Consider the variable called "LAST_MODIFIED", for example.  This
contains the date and time at which the current file was last
modified.  You can display the value of this variable in your HTML
files.  Let's modify our HTML example once again:

       <html>
       <body>
       <!--#include virtual="header.html" -->
       Hi there!  This is a test.
       Here's some text in <b>bold</b>.
       And here's some <font color=blue>blue text</font>.
       And here's a <a href="http://www.phys.virginia.edu">link to another page</a>.
       This file was last modified <!--#echo var="LAST_MODIFIED" -->.
       </body>
       </html>

The "echo" SSI directive just prints out the value of a given
variable.  You'll often see the "last modified" date displayed at the
bottom of web pages.  This is one way to put it there.  This will
automatically show you the time at which the file was last changed.
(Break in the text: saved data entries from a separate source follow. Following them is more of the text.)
Lemma in_wrap b s rows bs :
  In b (wrap s rows bs) -> blk_row b = None \/ In b bs.
Proof.
  unfold wrap. destruct rows; [intros []|].
  intros [<-|H]; [now left|]. apply in_app_or in H as [H|[<-|[]]]; auto.
Qed.

Lemma filter_split_perm {A} (p : A -> bool) l :
  Permutation (filter p l ++ filter (fun x => negb (p x)) l) l.
Proof.
  induction l as [|x l IH]; [constructor|]. simpl. destruct (p x); simpl.
  - now constructor.
  - apply Permutation_sym, Permutation_cons_app, Permutation_sym, IH.
Qed.

Lemma flows_perm wd :
  Permutation (wells_large_dilution wd ++ wells_water_first wd
               ++ wells_water_after wd) wd.
Proof.
  unfold wells_large_dilution, wells_water_first, wells_water_after.
  rewrite <- (filter_split_perm is_large wd) at 4.
  apply Permutation_app_head.
  apply (filter_split_perm (fun row => Qle_bool 5 (water_volume row))
           (wells_normal wd)).
Qed.
(** *** The kinds of channel *)

Definition isFSK (c : Channel) : bool := String.eqb (Modulation c) band.FSKModulation.
Definition isLoRa (c : Channel) : bool := String.eqb (Modulation c) band.LoRaModulation.
(** LoRa with exactly one spreading factor. *)
Definition isSingleSF (c : Channel) : bool :=
  isLoRa c && (length (SpreadingFactors c) =? 1)%nat.
(** LoRa with another number of spreading factors. *)
Definition isMultiSF (c : Channel) : bool :=
  isLoRa c && negb (length (SpreadingFactors c) =? 1)%nat.
(** A modulation other than LoRa and FSK. *)
Definition isInvalid (c : Channel) : bool := negb (isFSK c) && negb (isLoRa c).

Lemma isFSK_not_LoRa c : isFSK c = true -> isLoRa c = false.
Proof.
  unfold isFSK, isLoRa. intros H%String.eqb_eq. rewrite H. reflexivity.
Qed.

Lemma isInvalid_spec c :
  isInvalid c = true
  <-> Modulation c <> band.LoRaModulation /\ Modulation c <> band.FSKModulation.
Proof.
  unfold isInvalid, isFSK, isLoRa.
  rewrite andb_true_iff, !negb_true_iff, !String.eqb_neq. tauto.
Qed.
(* ===== verification/_CoqProject ===== *)
-Q . S2P
Prelude.v
Mem.v
CString.v
Crc.v
Hash.v
Sha256.v
Sha1.v
Md5.v
Lmb.v
Circbuf.v
Ctype.v
Vsprintf.v
VStorage.v
Disks.v
Items.v
Sparse.v
Secure.v
Image.v
Nand.v
Burn.v
Iuw.v
Env.v
Cli.v
NandEcc.v
Layout.v
Storage.v
Parted.v
Uimage.v
Atag.v
Gunzip.v
Bootm.v
Bootl.v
* SSI Conditional Statements:
  ---------------------------
What if we want a web page to look different, depending on whether the
viewer is inside our organization or outside?  We can accomplish that
by looking at the variable called "REMOTE_ADDR" and using an SSI "if"
statement.  REMOTE_ADDR contains the IP address of the web browser
that's requesting a document from the web server.

Let's modify our HTML example again:

       <html>
       <body>
       <!--#include virtual="header.html" -->
       Hi there!  This is a test.
       Here's some text in <b>bold</b>.
       And here's some <font color=blue>blue text</font>.
       And here's a <a href="http://www.phys.virginia.edu">link to another page</a>.

	<!--#if expr="$REMOTE_ADDR = /^192\.2\./" -->
	Hi there!
	This text is only visible to browsers
	on the 192.2.*.* network.
	<!--#endif -->

       This file was last modified <!--#echo var="LAST_MODIFIED" -->.
       </body>
       </html>

There are several different forms of the "if" statement in SSI, but
this is probably the most useful one.  Here we compare the value of
REMOTE_ADDR with a given Regular Expression.  (Note that Apache uses
the same regular expression syntax as Perl5, documented here:
http://perldoc.perl.org/perlretut.html .)  If it matches, then the web
server inserts the given content before delivering the file to the
browser.

We can test any variable similarly, even variables we create
ourselves.  Here's how to define your own variables in SSI:

 <!--#set var="PAGE_MAINTAINER" value="Elvis Presley (elvis@graceland.com)" -->

You could then use this variable anywhere within your page, with the
"echo" SSI command.  Sometimes, web developers define variables in a
separate file that can be "include"ed into every page.  If we put the
line above into "variables.html", for example, we could then say:

 <!--#include virtual="variables.html" -->

in each of the files on our web page, and then we'd have access to
those variables.  Then, whenever we need to change the value of a
variable, we only need to change it in one place: variables.html.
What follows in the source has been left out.